:: GIVEN DATA ::

(** * kubeflex, package kubeconfig: remapping, merging and waiting for
      control-plane credentials

    A shallow embedding of [pkg/kubeconfig] (functions [LoadAndMerge],
    [LoadAndMergeNoWrite], [loadControlPlaneKubeconfig], [LoadKubeconfig],
    [WriteKubeconfig], [WatchForSecretCreation], [adjustConfigKeys] and
    [renameKey]) and the properties of it that the design document states.

    Go maps are finite maps ([gmap]) with string keys.  The maps of a
    [Config] are always allocated ([clientcmdapi.NewConfig] allocates them
    and the decoder keeps them), so a nil map is not part of the model.
    In-place mutation of a map or of the [Config] behind a pointer is
    written as explicit state passing: a function returns the updated
    value. *)

From stdpp Require Import gmap strings list fin_maps.

(** ** clientcmdapi: the credential document *)

(** The code under study never looks inside a cluster or an auth-identity
    record; it only moves them between keys.  The fields kept here are the
    ones the design document names. *)
Record Cluster := mkCluster {
  Server : string;
  CertificateAuthorityData : list Byte.byte
}.

Record AuthInfo := mkAuthInfo {
  ClientCertificateData : list Byte.byte;
  ClientKeyData : list Byte.byte;
  Token : string
}.

(** [clientcmdapi.Context]: the fields [Cluster], [AuthInfo] and [Namespace]
    of the Go struct (prefixed, since the record types use the bare names). *)
Record Context := mkContext {
  Context_Cluster : string;
  Context_AuthInfo : string;
  Context_Namespace : string
}.

(** [clientcmdapi.Config]. *)
Record Config := mkConfig {
  Clusters : gmap string Cluster;
  AuthInfos : gmap string AuthInfo;
  Contexts : gmap string Context;
  CurrentContext : string
}.

(** [clientcmdapi.NewConfig()]: three allocated, empty maps. *)
Definition NewConfig : Config :=
  {| Clusters := ∅; AuthInfos := ∅; Contexts := ∅; CurrentContext := "" |}.

(** Field assignments [config.F = v], as functional updates. *)
Definition set_Clusters (m : gmap string Cluster) (c : Config) : Config :=
  {| Clusters := m; AuthInfos := AuthInfos c;
     Contexts := Contexts c; CurrentContext := CurrentContext c |}.

Definition set_AuthInfos (m : gmap string AuthInfo) (c : Config) : Config :=
  {| Clusters := Clusters c; AuthInfos := m;
     Contexts := Contexts c; CurrentContext := CurrentContext c |}.

Definition set_Contexts (m : gmap string Context) (c : Config) : Config :=
  {| Clusters := Clusters c; AuthInfos := AuthInfos c;
     Contexts := m; CurrentContext := CurrentContext c |}.

Definition set_CurrentContext (s : string) (c : Config) : Config :=
  {| Clusters := Clusters c; AuthInfos := AuthInfos c;
     Contexts := Contexts c; CurrentContext := s |}.

(** ** Declarations of the repository that the package imports

    [api/v1alpha1], [pkg/certs] and [pkg/util] are used by the package but
    are not part of the files studied here; they are taken as parameters. *)

(** [tenancyv1alpha1]: the two control-plane type constants that
    [adjustConfigKeys] switches on.  Go rejects a switch with two equal
    constant cases, so the constants differ. *)
Class Tenancy := {
  ControlPlaneTypeOCM : string;
  ControlPlaneTypeVCluster : string;
  ControlPlaneType_distinct : ControlPlaneTypeOCM ≠ ControlPlaneTypeVCluster
}.

(** [certs]: the name generators. *)
Class Certs := {
  GenerateClusterName : string → string;
  GenerateAuthInfoAdminName : string → string;
  GenerateContextName : string → string
}.

(** [util]: where the credential bundle of a control plane is stored. *)
Class Util := {
  GenerateNamespaceFromControlPlaneName : string → string;
  GetKubeconfSecretNameByControlPlaneType : string → string;
  GetKubeconfSecretKeyNameByControlPlaneType : string → string
}.

(** ** renameKey *)

(** The dynamic value behind the [interface{}] argument of [renameKey]:
    one of the three map types of the type switch, or anything else. *)
Inductive MapValue :=
  | ClusterMap (v : gmap string Cluster)
  | AuthInfoMap (v : gmap string AuthInfo)
  | ContextMap (v : gmap string Context)
  | OtherValue.

(** The body shared by the three cases of the type switch:
    [if x, ok := v[oldKey]; ok { delete(v, oldKey); v[newKey] = x }]. *)
Definition renameEntry {V} (v : gmap string V) (oldKey newKey : string)
  : gmap string V :=
  match v !! oldKey with
  | Some x => <[newKey := x]> (delete oldKey v)
  | None => v
  end.

Definition renameKey (m : MapValue) (oldKey newKey : string) : MapValue :=
  match m with
  | ClusterMap v => ClusterMap (renameEntry v oldKey newKey)
  | AuthInfoMap v => AuthInfoMap (renameEntry v oldKey newKey)
  | ContextMap v => ContextMap (renameEntry v oldKey newKey)
  | OtherValue => OtherValue
  end.

(** The map that a field of the [Config] refers to after [renameKey] has
    updated it in place. *)
Definition asClusters (m : MapValue) (old : gmap string Cluster) :=
  match m with ClusterMap v => v | _ => old end.

Definition asAuthInfos (m : MapValue) (old : gmap string AuthInfo) :=
  match m with AuthInfoMap v => v | _ => old end.

Definition asContexts (m : MapValue) (old : gmap string Context) :=
  match m with ContextMap v => v | _ => old end.

(** Reading a map behind an [interface{}] value: [m[k]] and [len(m)]. *)
Inductive Entry :=
  | ClusterEntry (c : Cluster)
  | AuthInfoEntry (a : AuthInfo)
  | ContextEntry (x : Context).

Definition entryAt (m : MapValue) (k : string) : option Entry :=
  match m with
  | ClusterMap v => ClusterEntry <$> v !! k
  | AuthInfoMap v => AuthInfoEntry <$> v !! k
  | ContextMap v => ContextEntry <$> v !! k
  | OtherValue => None
  end.

Definition len (m : MapValue) : nat :=
  match m with
  | ClusterMap v => size v
  | AuthInfoMap v => size v
  | ContextMap v => size v
  | OtherValue => 0
  end.

(** ** adjustConfigKeys *)

Section KeyRemapper.
Context `{Tenancy, Certs}.

(** [&clientcmdapi.Context{Cluster: ..., AuthInfo: ...}]: the other
    fields have their zero value. *)
Definition generatedContext (cpName : string) : Context :=
  {| Context_Cluster := GenerateClusterName cpName;
     Context_AuthInfo := GenerateAuthInfoAdminName cpName;
     Context_Namespace := "" |}.

(** One case of the switch: the three renames, the assignment of
    [CurrentContext] and the assignment of the context entry.  The two
    cases differ only in the generic keys. *)
Definition adjustCase (config : Config) (cpName : string)
    (clusterKey authInfoKey contextKey : string) : Config :=
  let config :=
    set_Clusters (asClusters
      (renameKey (ClusterMap (Clusters config)) clusterKey
         (GenerateClusterName cpName)) (Clusters config)) config in
  let config :=
    set_AuthInfos (asAuthInfos
      (renameKey (AuthInfoMap (AuthInfos config)) authInfoKey
         (GenerateAuthInfoAdminName cpName)) (AuthInfos config)) config in
  let config :=
    set_Contexts (asContexts
      (renameKey (ContextMap (Contexts config)) contextKey
         (GenerateContextName cpName)) (Contexts config)) config in
  let config := set_CurrentContext (GenerateContextName cpName) config in
  set_Contexts
    (<[GenerateContextName cpName := generatedContext cpName]>
       (Contexts config)) config.

Definition adjustConfigKeys (config : Config) (cpName controlPlaneType : string)
    : Config :=
  if decide (controlPlaneType = ControlPlaneTypeOCM) then
    adjustCase config cpName
      "multicluster-controlplane" "user" "multicluster-controlplane"
  else if decide (controlPlaneType = ControlPlaneTypeVCluster) then
    adjustCase config cpName "my-vcluster" "my-vcluster" "my-vcluster"
  else
    config.

(** The generic keys that the switch uses for a control-plane type. *)
Definition knownType (controlPlaneType : string) : Prop :=
  controlPlaneType = ControlPlaneTypeOCM ∨
  controlPlaneType = ControlPlaneTypeVCluster.

Definition genericClusterKey (controlPlaneType : string) : string :=
  if decide (controlPlaneType = ControlPlaneTypeOCM)
  then "multicluster-controlplane" else "my-vcluster".

Definition genericAuthInfoKey (controlPlaneType : string) : string :=
  if decide (controlPlaneType = ControlPlaneTypeOCM)
  then "user" else "my-vcluster".

Definition genericContextKey (controlPlaneType : string) : string :=
  if decide (controlPlaneType = ControlPlaneTypeOCM)
  then "multicluster-controlplane" else "my-vcluster".
End KeyRemapper.

(** ** merge *)

(** Go's [error] values, by the kinds the design document distinguishes. *)
Inductive error :=
  | NotFoundError
  | KeyMissingError
  | DecodeError
  | SubscriptionError
  | PersistError.

Module CredentialMerger.

(** [for k, v := range src { dst[k] = v }] *)
Definition insertAll {V} (src dst : gmap string V) : gmap string V :=
  map_fold (λ k v acc, <[k := v]> acc) dst src.

(** Modelled from the spec: [merge], the routine of package kubeconfig that
    [LoadAndMerge] and [LoadAndMergeNoWrite] call, is defined outside the
    files studied here.  Every entry of each of the three mappings of the
    source is inserted into the same mapping of the destination, and the
    destination's current context becomes the source's.  The result is the
    destination after the in-place update, with the returned error. *)
Definition merge (existing new : Config) : Config * option error :=
  ({| Clusters := insertAll (Clusters new) (Clusters existing);
      AuthInfos := insertAll (AuthInfos new) (AuthInfos existing);
      Contexts := insertAll (Contexts new) (Contexts existing);
      CurrentContext := CurrentContext new |}, None).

:::

How many lines in the data contain "GenerateAuthInfoAdminName"? Answer with the number alone.

◆ **SOLUTION FOR THIS EXERCISE**:
3